● Your objective: Go to the line in the entries below that holds "(** * rlbot.managers: the" and repeat exactly from there through the line that holds "the packet loop, the", inclusive.

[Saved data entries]
┄┄┄┄┄┄┄┄┄┄
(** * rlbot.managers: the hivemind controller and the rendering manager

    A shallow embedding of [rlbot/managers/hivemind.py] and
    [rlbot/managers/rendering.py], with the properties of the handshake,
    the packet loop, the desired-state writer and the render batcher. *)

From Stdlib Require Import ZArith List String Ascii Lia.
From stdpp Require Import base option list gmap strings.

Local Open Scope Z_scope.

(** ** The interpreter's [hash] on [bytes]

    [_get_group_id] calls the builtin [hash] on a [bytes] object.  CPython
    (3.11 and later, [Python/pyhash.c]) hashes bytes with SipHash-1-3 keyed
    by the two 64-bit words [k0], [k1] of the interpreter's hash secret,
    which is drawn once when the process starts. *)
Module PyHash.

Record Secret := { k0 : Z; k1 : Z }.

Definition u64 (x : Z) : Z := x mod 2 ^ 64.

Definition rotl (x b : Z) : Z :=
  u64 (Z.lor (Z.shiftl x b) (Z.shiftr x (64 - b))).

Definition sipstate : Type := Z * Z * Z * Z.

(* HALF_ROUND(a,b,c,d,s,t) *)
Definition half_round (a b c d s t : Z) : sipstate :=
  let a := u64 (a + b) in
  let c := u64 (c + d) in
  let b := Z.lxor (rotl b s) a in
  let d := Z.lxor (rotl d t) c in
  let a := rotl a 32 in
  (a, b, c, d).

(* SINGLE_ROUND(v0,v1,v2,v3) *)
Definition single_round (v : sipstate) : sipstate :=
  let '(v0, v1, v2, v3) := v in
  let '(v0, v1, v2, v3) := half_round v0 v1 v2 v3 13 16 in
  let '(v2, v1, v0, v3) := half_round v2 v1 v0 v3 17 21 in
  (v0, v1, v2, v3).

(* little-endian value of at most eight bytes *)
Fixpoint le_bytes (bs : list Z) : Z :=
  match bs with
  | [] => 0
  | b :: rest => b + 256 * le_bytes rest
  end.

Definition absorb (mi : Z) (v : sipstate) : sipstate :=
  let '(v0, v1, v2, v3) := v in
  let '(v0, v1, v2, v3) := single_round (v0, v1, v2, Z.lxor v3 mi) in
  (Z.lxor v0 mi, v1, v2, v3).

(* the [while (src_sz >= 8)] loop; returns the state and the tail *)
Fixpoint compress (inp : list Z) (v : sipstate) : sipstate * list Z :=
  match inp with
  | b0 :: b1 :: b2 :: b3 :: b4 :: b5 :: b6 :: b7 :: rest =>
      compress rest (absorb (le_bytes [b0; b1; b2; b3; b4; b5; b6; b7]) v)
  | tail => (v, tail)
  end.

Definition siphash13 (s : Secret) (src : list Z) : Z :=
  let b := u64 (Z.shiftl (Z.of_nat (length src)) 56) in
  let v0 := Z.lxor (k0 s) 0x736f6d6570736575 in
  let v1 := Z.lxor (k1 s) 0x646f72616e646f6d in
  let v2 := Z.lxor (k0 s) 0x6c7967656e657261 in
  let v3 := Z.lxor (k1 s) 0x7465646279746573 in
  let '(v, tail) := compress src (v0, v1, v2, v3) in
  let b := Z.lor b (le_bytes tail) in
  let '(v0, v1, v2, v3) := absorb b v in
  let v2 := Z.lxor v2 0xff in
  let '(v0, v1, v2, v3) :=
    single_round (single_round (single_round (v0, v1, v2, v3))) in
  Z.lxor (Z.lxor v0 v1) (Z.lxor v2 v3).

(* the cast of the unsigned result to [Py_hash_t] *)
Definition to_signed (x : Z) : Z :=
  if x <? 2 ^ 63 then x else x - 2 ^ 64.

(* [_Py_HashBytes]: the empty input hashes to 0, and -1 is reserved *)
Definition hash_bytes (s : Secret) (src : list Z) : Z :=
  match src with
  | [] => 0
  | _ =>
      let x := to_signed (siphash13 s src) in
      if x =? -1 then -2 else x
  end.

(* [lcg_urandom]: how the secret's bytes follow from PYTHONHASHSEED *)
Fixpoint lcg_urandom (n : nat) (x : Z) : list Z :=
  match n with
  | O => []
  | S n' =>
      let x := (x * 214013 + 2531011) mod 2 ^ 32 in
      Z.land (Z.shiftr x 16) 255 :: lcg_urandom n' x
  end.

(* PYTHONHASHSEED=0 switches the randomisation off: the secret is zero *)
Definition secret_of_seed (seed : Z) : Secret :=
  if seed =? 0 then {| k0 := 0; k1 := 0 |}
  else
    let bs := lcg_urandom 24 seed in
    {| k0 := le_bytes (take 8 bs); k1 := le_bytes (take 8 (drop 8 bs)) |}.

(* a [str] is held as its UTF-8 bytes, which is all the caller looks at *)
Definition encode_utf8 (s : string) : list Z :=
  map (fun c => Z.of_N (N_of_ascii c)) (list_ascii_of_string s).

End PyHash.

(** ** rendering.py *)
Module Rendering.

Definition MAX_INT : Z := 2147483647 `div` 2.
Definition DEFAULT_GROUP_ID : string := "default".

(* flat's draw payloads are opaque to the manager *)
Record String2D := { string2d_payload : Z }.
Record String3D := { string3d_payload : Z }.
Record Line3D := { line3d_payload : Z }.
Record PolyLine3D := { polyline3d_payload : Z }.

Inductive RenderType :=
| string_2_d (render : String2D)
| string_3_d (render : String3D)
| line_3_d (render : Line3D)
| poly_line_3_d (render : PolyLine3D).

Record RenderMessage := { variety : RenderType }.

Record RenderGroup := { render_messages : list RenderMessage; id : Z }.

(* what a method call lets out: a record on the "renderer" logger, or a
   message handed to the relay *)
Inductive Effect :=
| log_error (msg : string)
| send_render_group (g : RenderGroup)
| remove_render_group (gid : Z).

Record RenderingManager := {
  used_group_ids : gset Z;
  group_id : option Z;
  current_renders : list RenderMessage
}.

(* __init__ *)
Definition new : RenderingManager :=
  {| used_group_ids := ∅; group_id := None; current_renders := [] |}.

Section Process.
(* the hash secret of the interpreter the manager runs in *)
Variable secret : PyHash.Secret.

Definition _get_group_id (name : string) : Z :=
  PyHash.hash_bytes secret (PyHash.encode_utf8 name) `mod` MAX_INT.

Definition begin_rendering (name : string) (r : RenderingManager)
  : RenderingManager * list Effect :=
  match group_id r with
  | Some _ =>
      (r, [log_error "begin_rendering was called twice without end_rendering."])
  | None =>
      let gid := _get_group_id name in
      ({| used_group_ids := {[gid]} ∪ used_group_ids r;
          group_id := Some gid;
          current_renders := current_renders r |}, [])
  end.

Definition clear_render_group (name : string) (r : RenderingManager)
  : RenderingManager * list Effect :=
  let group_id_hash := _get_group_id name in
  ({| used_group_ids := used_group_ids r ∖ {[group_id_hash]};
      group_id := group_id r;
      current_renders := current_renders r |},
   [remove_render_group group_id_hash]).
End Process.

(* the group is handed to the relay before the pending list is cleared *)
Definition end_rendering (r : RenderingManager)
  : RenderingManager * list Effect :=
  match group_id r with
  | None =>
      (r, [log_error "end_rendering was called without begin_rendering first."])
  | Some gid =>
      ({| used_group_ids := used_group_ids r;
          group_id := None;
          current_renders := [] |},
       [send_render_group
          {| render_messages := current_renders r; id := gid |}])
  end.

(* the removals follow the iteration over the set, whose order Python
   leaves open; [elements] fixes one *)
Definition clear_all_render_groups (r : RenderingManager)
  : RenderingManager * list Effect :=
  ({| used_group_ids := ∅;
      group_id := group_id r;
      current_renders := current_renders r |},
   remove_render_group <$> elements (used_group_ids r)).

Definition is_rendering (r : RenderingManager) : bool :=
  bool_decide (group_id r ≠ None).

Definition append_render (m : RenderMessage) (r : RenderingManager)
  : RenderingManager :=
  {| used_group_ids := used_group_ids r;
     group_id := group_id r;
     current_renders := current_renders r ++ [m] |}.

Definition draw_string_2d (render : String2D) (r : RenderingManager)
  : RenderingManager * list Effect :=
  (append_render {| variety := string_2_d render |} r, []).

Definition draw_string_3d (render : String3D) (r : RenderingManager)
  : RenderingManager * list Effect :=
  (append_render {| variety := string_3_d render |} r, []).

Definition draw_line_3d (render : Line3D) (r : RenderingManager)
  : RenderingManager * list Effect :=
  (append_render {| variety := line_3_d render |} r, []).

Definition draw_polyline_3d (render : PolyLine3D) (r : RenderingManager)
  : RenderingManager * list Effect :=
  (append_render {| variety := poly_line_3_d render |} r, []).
┄┄┄┄┄┄┄┄┄┄
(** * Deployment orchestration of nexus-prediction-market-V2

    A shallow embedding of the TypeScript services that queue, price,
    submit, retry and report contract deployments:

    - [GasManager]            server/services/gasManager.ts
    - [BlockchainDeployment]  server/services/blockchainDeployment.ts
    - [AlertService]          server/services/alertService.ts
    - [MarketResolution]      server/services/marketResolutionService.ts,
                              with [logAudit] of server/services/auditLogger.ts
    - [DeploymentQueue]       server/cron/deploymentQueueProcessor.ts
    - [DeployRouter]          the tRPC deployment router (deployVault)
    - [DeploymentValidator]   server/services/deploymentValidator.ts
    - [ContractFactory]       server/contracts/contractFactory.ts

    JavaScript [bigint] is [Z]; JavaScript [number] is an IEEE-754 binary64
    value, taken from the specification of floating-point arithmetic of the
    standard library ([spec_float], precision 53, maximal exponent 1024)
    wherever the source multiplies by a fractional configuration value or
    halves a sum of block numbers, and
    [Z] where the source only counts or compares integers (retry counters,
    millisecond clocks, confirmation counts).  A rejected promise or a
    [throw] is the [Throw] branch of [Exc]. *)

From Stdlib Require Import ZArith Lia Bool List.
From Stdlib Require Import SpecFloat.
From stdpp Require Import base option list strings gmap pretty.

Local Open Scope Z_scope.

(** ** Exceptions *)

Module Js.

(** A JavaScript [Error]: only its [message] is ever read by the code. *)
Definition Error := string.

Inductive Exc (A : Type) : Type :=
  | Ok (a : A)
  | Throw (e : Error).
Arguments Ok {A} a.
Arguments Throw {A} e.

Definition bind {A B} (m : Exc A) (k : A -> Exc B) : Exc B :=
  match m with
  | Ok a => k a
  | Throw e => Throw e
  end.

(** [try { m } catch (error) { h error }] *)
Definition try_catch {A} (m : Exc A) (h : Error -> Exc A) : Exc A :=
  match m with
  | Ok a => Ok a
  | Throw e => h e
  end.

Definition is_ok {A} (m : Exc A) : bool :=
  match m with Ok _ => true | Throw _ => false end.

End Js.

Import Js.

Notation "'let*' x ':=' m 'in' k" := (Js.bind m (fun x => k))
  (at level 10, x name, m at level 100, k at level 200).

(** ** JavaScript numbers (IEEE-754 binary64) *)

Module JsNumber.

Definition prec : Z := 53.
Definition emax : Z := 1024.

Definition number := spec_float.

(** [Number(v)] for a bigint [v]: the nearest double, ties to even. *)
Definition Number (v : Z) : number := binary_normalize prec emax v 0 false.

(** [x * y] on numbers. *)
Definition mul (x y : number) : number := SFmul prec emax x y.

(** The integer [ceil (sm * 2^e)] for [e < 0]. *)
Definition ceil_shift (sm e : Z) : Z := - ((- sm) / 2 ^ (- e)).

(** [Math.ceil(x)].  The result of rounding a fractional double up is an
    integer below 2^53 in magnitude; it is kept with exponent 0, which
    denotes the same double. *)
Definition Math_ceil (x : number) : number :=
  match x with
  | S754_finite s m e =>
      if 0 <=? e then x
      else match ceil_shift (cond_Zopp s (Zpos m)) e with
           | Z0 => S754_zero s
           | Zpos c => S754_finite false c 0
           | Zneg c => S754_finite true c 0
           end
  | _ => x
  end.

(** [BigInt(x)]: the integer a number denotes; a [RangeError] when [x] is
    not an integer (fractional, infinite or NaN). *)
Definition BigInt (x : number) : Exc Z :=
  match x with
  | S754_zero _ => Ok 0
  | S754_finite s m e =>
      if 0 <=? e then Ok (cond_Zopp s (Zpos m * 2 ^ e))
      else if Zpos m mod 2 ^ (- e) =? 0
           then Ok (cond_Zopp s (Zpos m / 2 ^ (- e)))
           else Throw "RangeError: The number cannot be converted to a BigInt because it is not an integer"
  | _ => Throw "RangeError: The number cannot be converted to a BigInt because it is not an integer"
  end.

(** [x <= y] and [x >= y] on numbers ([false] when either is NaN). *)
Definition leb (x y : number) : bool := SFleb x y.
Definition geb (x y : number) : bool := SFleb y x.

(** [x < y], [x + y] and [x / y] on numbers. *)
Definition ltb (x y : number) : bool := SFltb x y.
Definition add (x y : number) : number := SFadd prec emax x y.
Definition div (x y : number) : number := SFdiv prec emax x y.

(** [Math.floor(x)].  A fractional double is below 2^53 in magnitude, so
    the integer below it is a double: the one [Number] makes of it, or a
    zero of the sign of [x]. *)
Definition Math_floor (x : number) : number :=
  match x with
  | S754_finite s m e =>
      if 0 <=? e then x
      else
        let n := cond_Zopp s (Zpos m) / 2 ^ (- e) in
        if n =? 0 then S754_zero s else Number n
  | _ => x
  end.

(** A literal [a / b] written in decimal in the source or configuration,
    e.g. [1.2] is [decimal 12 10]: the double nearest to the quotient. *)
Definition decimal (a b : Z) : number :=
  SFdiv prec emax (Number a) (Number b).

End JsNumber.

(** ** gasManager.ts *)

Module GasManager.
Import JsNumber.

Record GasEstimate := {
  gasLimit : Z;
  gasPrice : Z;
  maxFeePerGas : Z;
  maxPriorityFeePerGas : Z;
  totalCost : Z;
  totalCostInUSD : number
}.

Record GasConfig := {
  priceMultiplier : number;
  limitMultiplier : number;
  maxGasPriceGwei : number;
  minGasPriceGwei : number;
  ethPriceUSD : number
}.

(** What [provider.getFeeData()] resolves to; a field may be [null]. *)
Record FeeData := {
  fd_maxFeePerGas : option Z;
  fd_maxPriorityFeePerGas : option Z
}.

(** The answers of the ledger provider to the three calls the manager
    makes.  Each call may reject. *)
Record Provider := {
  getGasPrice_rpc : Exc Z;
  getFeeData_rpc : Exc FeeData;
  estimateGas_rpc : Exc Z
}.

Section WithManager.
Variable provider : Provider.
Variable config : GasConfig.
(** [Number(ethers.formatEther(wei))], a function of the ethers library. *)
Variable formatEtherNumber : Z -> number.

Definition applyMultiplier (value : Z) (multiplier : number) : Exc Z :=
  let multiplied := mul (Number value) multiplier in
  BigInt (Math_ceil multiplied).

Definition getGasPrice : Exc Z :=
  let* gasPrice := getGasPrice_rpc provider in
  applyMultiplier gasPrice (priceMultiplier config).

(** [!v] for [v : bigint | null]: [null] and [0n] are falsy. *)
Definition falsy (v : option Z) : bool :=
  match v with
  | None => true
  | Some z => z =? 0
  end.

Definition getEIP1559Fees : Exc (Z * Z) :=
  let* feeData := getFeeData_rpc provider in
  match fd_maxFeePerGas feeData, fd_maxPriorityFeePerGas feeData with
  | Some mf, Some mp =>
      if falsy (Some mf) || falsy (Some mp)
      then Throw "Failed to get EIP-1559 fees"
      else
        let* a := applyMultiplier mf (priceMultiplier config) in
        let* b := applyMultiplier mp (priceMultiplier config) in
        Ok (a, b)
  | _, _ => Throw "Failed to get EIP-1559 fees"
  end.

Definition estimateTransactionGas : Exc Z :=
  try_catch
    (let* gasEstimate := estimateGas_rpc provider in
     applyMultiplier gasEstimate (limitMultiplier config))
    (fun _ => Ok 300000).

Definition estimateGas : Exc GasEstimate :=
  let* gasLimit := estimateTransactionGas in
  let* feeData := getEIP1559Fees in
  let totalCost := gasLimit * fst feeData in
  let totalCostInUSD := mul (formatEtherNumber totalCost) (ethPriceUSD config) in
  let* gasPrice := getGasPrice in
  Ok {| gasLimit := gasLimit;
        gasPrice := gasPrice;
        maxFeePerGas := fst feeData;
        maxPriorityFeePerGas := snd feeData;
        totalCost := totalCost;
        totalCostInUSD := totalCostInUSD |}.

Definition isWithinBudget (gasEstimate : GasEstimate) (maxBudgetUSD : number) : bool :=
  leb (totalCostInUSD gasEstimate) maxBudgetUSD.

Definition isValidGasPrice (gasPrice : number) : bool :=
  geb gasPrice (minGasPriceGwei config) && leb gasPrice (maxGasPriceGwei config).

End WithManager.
┄┄┄┄┄┄┄┄┄┄
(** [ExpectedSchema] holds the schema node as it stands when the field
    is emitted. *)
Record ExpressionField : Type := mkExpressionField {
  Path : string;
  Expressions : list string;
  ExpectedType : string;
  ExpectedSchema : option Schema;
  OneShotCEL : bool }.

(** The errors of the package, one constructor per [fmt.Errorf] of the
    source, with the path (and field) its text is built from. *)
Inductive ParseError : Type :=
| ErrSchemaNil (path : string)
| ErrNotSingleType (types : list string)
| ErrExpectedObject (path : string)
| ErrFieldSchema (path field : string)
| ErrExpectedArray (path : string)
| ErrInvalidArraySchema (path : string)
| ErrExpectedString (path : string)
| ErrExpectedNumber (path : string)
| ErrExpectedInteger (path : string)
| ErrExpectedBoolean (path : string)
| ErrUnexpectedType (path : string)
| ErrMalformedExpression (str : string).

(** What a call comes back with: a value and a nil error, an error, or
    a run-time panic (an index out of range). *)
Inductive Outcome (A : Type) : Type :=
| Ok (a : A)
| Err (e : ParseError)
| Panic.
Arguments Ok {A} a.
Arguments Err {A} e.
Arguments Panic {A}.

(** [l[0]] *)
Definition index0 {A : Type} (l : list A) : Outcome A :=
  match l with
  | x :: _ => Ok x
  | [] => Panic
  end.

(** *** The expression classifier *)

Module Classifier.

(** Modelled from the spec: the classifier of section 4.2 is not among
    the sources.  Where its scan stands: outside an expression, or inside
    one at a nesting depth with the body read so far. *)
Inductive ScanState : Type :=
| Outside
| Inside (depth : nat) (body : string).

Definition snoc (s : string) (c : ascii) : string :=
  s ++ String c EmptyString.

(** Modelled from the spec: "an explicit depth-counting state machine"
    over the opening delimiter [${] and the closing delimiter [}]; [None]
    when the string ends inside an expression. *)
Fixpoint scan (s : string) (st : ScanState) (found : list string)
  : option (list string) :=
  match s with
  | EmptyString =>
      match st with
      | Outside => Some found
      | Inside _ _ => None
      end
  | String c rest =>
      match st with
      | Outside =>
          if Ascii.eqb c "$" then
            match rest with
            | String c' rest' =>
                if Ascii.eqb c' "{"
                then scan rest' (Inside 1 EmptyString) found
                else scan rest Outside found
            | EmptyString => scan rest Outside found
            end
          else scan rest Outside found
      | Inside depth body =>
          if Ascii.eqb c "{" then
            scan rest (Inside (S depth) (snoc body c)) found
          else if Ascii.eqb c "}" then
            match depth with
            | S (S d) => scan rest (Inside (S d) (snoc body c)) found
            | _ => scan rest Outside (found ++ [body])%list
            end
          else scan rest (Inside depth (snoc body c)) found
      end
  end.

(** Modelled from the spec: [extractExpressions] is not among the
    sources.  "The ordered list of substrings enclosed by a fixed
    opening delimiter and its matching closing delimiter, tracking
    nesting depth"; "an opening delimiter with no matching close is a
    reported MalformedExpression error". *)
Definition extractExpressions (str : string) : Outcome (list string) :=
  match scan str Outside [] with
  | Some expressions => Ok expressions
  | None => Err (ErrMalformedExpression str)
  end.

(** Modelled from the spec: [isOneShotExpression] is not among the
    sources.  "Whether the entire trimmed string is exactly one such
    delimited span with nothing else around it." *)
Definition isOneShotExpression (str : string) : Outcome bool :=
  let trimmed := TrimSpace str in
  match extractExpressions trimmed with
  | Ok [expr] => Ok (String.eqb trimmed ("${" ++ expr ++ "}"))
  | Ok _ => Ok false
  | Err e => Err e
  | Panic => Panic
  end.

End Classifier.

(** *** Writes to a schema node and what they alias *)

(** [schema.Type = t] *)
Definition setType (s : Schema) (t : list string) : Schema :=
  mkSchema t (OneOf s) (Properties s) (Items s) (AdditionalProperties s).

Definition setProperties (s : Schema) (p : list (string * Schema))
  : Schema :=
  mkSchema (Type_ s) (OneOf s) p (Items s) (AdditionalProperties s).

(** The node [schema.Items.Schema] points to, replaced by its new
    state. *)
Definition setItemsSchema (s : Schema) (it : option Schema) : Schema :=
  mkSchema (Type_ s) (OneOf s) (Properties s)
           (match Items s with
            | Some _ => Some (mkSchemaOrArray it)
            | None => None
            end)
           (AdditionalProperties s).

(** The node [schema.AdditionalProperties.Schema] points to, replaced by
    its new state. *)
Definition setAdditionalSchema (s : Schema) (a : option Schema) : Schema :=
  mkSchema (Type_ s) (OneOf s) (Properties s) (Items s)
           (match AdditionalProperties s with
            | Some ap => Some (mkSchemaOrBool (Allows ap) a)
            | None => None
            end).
┄┄┄┄┄┄┄┄┄┄
● Result for this exercise:
(** * rlbot.managers: the hivemind controller and the rendering manager

    A shallow embedding of [rlbot/managers/hivemind.py] and
    [rlbot/managers/rendering.py], with the properties of the handshake,
    the packet loop, the desired-state writer and the render batcher. *)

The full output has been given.